EXERCISE OBJECTIVE:
Each entry below must appear in the output exactly as written.
--------
Lemma attached_disk_changes_witness :
  (exists e,
      assert_no_impossible_disk_changes SampleCreate.moved
        SampleCreate.in_order = (Raise e, SampleCreate.in_order) /\
      illegal_transition e = true) /\
  assert_no_impossible_disk_changes SampleCaching.recached
    SampleCreate.in_order = (Ok tt, SampleCreate.in_order) /\
  (exists w' updates,
      _change_existing_disk_parameters SampleCaching.recached
        SampleCreate.in_order = (Ok tt, w') /\
      mutations w' = updates ++ mutations SampleCreate.in_order /\
      length updates = 1%nat) /\
  (exists w' sent,
      _change_existing_disk_parameters SampleCaching.recached
        SampleCreate.in_order = (Ok tt, w') /\
      mutations w'
      = Api (Azure.virtual_machines_create_or_update sent)
        :: mutations SampleCreate.in_order /\
      one_disk_recached Sample.data_link "ReadOnly"
        (SampleWorld.machine "root"
           [SampleWorld.data_disk "data" Sample.data_link 0;
            SampleWorld.data_disk "more" Sample.more_link 1])
        sent /\
      Azure.vm (remote w') = Some sent).
Proof.
  assert (State.vm_id (st SampleCreate.in_order) <> None) as Hvm
    by discriminate.
  pose (w' := snd (_change_existing_disk_parameters SampleCaching.recached
                     SampleCreate.in_order)).
  assert (_change_existing_disk_parameters SampleCaching.recached
            SampleCreate.in_order = (Ok tt, w')) as Hrun
    by (vm_compute; reflexivity).
  assert (NoDup (Dict.keys (Defn.block_device_mapping SampleCaching.recached)))
    as Hnd by (simpl; nodup_strings).
  split; [|split; [|split]].
  - destruct (@attached_disk_changes _ SampleCreate.moved Hvm) as (Ha & _).
    apply (Ha Sample.more_link
              (snd (SampleCreate.more "/dev/disk/by-lun/2"))
              (snd (SampleCreate.more "/dev/disk/by-lun/1"))).
    + simpl. tauto.
    + reflexivity.
    + discriminate.
    + reflexivity.
    + left. discriminate.
  - destruct (@attached_disk_changes _ SampleCaching.recached Hvm)
      as (_ & Hb & _).
    apply Hb.
    + intros d_id disk Hin. in_cases; eexists; (split; [vm_compute; reflexivity|split; reflexivity]).
    + intros k1 d1 k2 d2 H1 H2 Hd. in_cases; try reflexivity; discriminate.
  - destruct (@attached_disk_changes _ SampleCaching.recached Hvm)
      as (_ & _ & Hc).
    destruct (Hc w' Hnd Hrun) as ((updates & Hu & _ & Hlen) & _).
    exists w', updates. split; [exact Hrun|]. split; [exact Hu|exact Hlen].
  - destruct (@attached_disk_changes _ SampleCaching.recached Hvm)
      as (_ & _ & Hc).
    destruct (Hc w' Hnd Hrun) as (_ & _ & _ & calls & Hm & U).
    assert (filter (caching_changes (st SampleCreate.in_order))
                   (Defn.block_device_mapping SampleCaching.recached)
            = [SampleCaching.cached "ReadOnly"]) as Hf
      by (vm_compute; reflexivity).
    rewrite Hf in U. clear Hf.
    destruct calls as [|call calls]; [contradiction|].
    cbn [single_disk_updates SampleCaching.cached] in U.
    destruct call as [| | |c| |]; try contradiction.
    destruct c; try contradiction.
    destruct U as ((old & Hold & Hone) & U).
    destruct calls as [|call' calls]; [|contradiction].
    cbn [single_disk_updates] in U.
    exists w', v. split; [exact Hrun|]. split; [exact Hm|].
    split; [|exact U].
    inversion Hold; subst old. exact Hone.
Defined.

(** C2, as stated, fails for the root disk: the checker accepts a
    definition that renames the attached root disk, and one that turns
    it into a data disk. *)
Lemma attached_root_disk_changes_accepted :
  let w := SampleCreate.in_order in
  State.vm_id (st w) <> None /\
  Dict.get Sample.root_link (State.block_device_mapping (st w))
  = Some (Sample.disk "/dev/sda" "root" Sample.root_link None) /\
  Dict.get Sample.root_link
    (Defn.block_device_mapping SampleCaching.root_renamed)
  = Some (Sample.disk "/dev/sda" "renamed" Sample.root_link None) /\
  assert_no_impossible_disk_changes SampleCaching.root_renamed w = (Ok tt, w) /\
  Dict.get Sample.root_link
    (Defn.block_device_mapping SampleCaching.root_as_data)
  = Some (Sample.disk "/dev/disk/by-lun/3" "root" Sample.root_link None) /\
  assert_no_impossible_disk_changes SampleCaching.root_as_data w = (Ok tt, w).
Proof.
  intros w. split; [discriminate|]. repeat split.
Qed.

(** ** The drift detector *)

Lemma quietly_refl (w : World) : quietly w w.
Proof. repeat split. exists []. split; [reflexivity|constructor]. Qed.

Lemma quietly_trans (w w1 w2 : World) :
  quietly w w1 -> quietly w1 w2 -> quietly w w2.
Proof.
  intros (A1 & A2 & e1 & A3 & A4) (B1 & B2 & e2 & B3 & B4).
  split; [congruence|]. split; [congruence|].
  exists (e2 ++ e1). split.
  - rewrite B3, A3. now rewrite app_assoc.
  - apply Forall_app. now split.
Qed.

Lemma quietly_event (e : event) (w : World) :
  uneventful e = true -> quietly w (add_event e w).
Proof.
  intros H. repeat split. exists [e]. split; [reflexivity|].
  now constructor.
Qed.

Lemma set_same (V : Type) (d : Dict.t V) (k : string) (v : V) :
  Dict.get k d = Some v -> Dict.set k v d = d.
Proof.
  induction d as [|[k' v'] d IH]; simpl; [discriminate|].
  destruct (String.eqb k' k) eqn:E.
  - intros H; inversion H; subst. reflexivity.
  - intros H. f_equal. now apply IH.
Qed.

Lemma state_same_mapping (s : State.t) :
  State.set_block_device_mapping (State.block_device_mapping s) s = s.
Proof. now destruct s. Qed.

Lemma disk_same_caching (d : Disk.t) :
  Disk.set_host_caching (Disk.host_caching d) d = d.
Proof. now destruct d. Qed.

Lemma disk_same_size (d : Disk.t) : Disk.set_size (Disk.size d) d = d.
Proof. now destruct d. Qed.

Lemma warn_if_changed_run (A : Type) (eqb : A -> A -> bool)
    (expected actual : A) (name resource_name : string) (can_fix : bool)
    (w : World) :
  warn_if_changed eqb expected actual name resource_name can_fix w
  = (Ok actual,
     if eqb expected actual then w
     else add_event (Warn (Changed resource_name name can_fix)) w).
Proof.
  unfold warn_if_changed. mrun. now destruct (eqb expected actual).
Qed.

Lemma blob_exists_run (media_link : string) (w : World) :
  exists w',
    blob_exists media_link w
    = (blob_status (State.storage (st w)) (Azure.blobs (remote w)) media_link,
       w') /\
    quietly w w'.
Proof.
  unfold blob_exists, blob_status, get_blob_properties.
  destruct (parse_blob_url media_link) as [blob|].
  2:{ exists w. split; [reflexivity|apply quietly_refl]. }
  mrun.
  destruct (negb (opt_string_eqb (Some (blob_storage blob))
                                 (State.storage (st w)))).
  { exists w. split; [reflexivity|apply quietly_refl]. }
  mrun.
  destruct (existsb _ (Azure.blobs (remote w)));
    (eexists; split; [reflexivity|]);
    now apply (quietly_event (Api (Azure.get_blob_properties _ _))).
Qed.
--------
WRITTEN SOLUTION:
Lemma attached_disk_changes_witness :
  (exists e,
      assert_no_impossible_disk_changes SampleCreate.moved
        SampleCreate.in_order = (Raise e, SampleCreate.in_order) /\
      illegal_transition e = true) /\
  assert_no_impossible_disk_changes SampleCaching.recached
    SampleCreate.in_order = (Ok tt, SampleCreate.in_order) /\
  (exists w' updates,
      _change_existing_disk_parameters SampleCaching.recached
        SampleCreate.in_order = (Ok tt, w') /\
      mutations w' = updates ++ mutations SampleCreate.in_order /\
      length updates = 1%nat) /\
  (exists w' sent,
      _change_existing_disk_parameters SampleCaching.recached
        SampleCreate.in_order = (Ok tt, w') /\
      mutations w'
      = Api (Azure.virtual_machines_create_or_update sent)
        :: mutations SampleCreate.in_order /\
      one_disk_recached Sample.data_link "ReadOnly"
        (SampleWorld.machine "root"
           [SampleWorld.data_disk "data" Sample.data_link 0;
            SampleWorld.data_disk "more" Sample.more_link 1])
        sent /\
      Azure.vm (remote w') = Some sent).
Proof.
  assert (State.vm_id (st SampleCreate.in_order) <> None) as Hvm
    by discriminate.
  pose (w' := snd (_change_existing_disk_parameters SampleCaching.recached
                     SampleCreate.in_order)).
  assert (_change_existing_disk_parameters SampleCaching.recached
            SampleCreate.in_order = (Ok tt, w')) as Hrun
    by (vm_compute; reflexivity).
  assert (NoDup (Dict.keys (Defn.block_device_mapping SampleCaching.recached)))
    as Hnd by (simpl; nodup_strings).
  split; [|split; [|split]].
  - destruct (@attached_disk_changes _ SampleCreate.moved Hvm) as (Ha & _).
    apply (Ha Sample.more_link
              (snd (SampleCreate.more "/dev/disk/by-lun/2"))
              (snd (SampleCreate.more "/dev/disk/by-lun/1"))).
    + simpl. tauto.
    + reflexivity.
    + discriminate.
    + reflexivity.
    + left. discriminate.
  - destruct (@attached_disk_changes _ SampleCaching.recached Hvm)
      as (_ & Hb & _).
    apply Hb.
    + intros d_id disk Hin. in_cases; eexists; (split; [vm_compute; reflexivity|split; reflexivity]).
    + intros k1 d1 k2 d2 H1 H2 Hd. in_cases; try reflexivity; discriminate.
  - destruct (@attached_disk_changes _ SampleCaching.recached Hvm)
      as (_ & _ & Hc).
    destruct (Hc w' Hnd Hrun) as ((updates & Hu & _ & Hlen) & _).
    exists w', updates. split; [exact Hrun|]. split; [exact Hu|exact Hlen].
  - destruct (@attached_disk_changes _ SampleCaching.recached Hvm)
      as (_ & _ & Hc).
    destruct (Hc w' Hnd Hrun) as (_ & _ & _ & calls & Hm & U).
    assert (filter (caching_changes (st SampleCreate.in_order))
                   (Defn.block_device_mapping SampleCaching.recached)
            = [SampleCaching.cached "ReadOnly"]) as Hf
      by (vm_compute; reflexivity).
    rewrite Hf in U. clear Hf.
    destruct calls as [|call calls]; [contradiction|].
    cbn [single_disk_updates SampleCaching.cached] in U.
    destruct call as [| | |c| |]; try contradiction.
    destruct c; try contradiction.
    destruct U as ((old & Hold & Hone) & U).
    destruct calls as [|call' calls]; [|contradiction].
    cbn [single_disk_updates] in U.
    exists w', v. split; [exact Hrun|]. split; [exact Hm|].
    split; [|exact U].
    inversion Hold; subst old. exact Hone.
Defined.

(** C2, as stated, fails for the root disk: the checker accepts a
    definition that renames the attached root disk, and one that turns
    it into a data disk. *)
Lemma attached_root_disk_changes_accepted :
  let w := SampleCreate.in_order in
  State.vm_id (st w) <> None /\
  Dict.get Sample.root_link (State.block_device_mapping (st w))
  = Some (Sample.disk "/dev/sda" "root" Sample.root_link None) /\
  Dict.get Sample.root_link
    (Defn.block_device_mapping SampleCaching.root_renamed)
  = Some (Sample.disk "/dev/sda" "renamed" Sample.root_link None) /\
  assert_no_impossible_disk_changes SampleCaching.root_renamed w = (Ok tt, w) /\
  Dict.get Sample.root_link
    (Defn.block_device_mapping SampleCaching.root_as_data)
  = Some (Sample.disk "/dev/disk/by-lun/3" "root" Sample.root_link None) /\
  assert_no_impossible_disk_changes SampleCaching.root_as_data w = (Ok tt, w).
Proof.
  intros w. split; [discriminate|]. repeat split.
Qed.

(** ** The drift detector *)

Lemma quietly_refl (w : World) : quietly w w.
Proof. repeat split. exists []. split; [reflexivity|constructor]. Qed.

Lemma quietly_trans (w w1 w2 : World) :
  quietly w w1 -> quietly w1 w2 -> quietly w w2.
Proof.
  intros (A1 & A2 & e1 & A3 & A4) (B1 & B2 & e2 & B3 & B4).
  split; [congruence|]. split; [congruence|].
  exists (e2 ++ e1). split.
  - rewrite B3, A3. now rewrite app_assoc.
  - apply Forall_app. now split.
Qed.

Lemma quietly_event (e : event) (w : World) :
  uneventful e = true -> quietly w (add_event e w).
Proof.
  intros H. repeat split. exists [e]. split; [reflexivity|].
  now constructor.
Qed.

Lemma set_same (V : Type) (d : Dict.t V) (k : string) (v : V) :
  Dict.get k d = Some v -> Dict.set k v d = d.
Proof.
  induction d as [|[k' v'] d IH]; simpl; [discriminate|].
  destruct (String.eqb k' k) eqn:E.
  - intros H; inversion H; subst. reflexivity.
  - intros H. f_equal. now apply IH.
Qed.

Lemma state_same_mapping (s : State.t) :
  State.set_block_device_mapping (State.block_device_mapping s) s = s.
Proof. now destruct s. Qed.

Lemma disk_same_caching (d : Disk.t) :
  Disk.set_host_caching (Disk.host_caching d) d = d.
Proof. now destruct d. Qed.

Lemma disk_same_size (d : Disk.t) : Disk.set_size (Disk.size d) d = d.
Proof. now destruct d. Qed.

Lemma warn_if_changed_run (A : Type) (eqb : A -> A -> bool)
    (expected actual : A) (name resource_name : string) (can_fix : bool)
    (w : World) :
  warn_if_changed eqb expected actual name resource_name can_fix w
  = (Ok actual,
     if eqb expected actual then w
     else add_event (Warn (Changed resource_name name can_fix)) w).
Proof.
  unfold warn_if_changed. mrun. now destruct (eqb expected actual).
Qed.

Lemma blob_exists_run (media_link : string) (w : World) :
  exists w',
    blob_exists media_link w
    = (blob_status (State.storage (st w)) (Azure.blobs (remote w)) media_link,
       w') /\
    quietly w w'.
Proof.
  unfold blob_exists, blob_status, get_blob_properties.
  destruct (parse_blob_url media_link) as [blob|].
  2:{ exists w. split; [reflexivity|apply quietly_refl]. }
  mrun.
  destruct (negb (opt_string_eqb (Some (blob_storage blob))
                                 (State.storage (st w)))).
  { exists w. split; [reflexivity|apply quietly_refl]. }
  mrun.
  destruct (existsb _ (Azure.blobs (remote w)));
    (eexists; split; [reflexivity|]);
    now apply (quietly_event (Api (Azure.get_blob_properties _ _))).
Qed.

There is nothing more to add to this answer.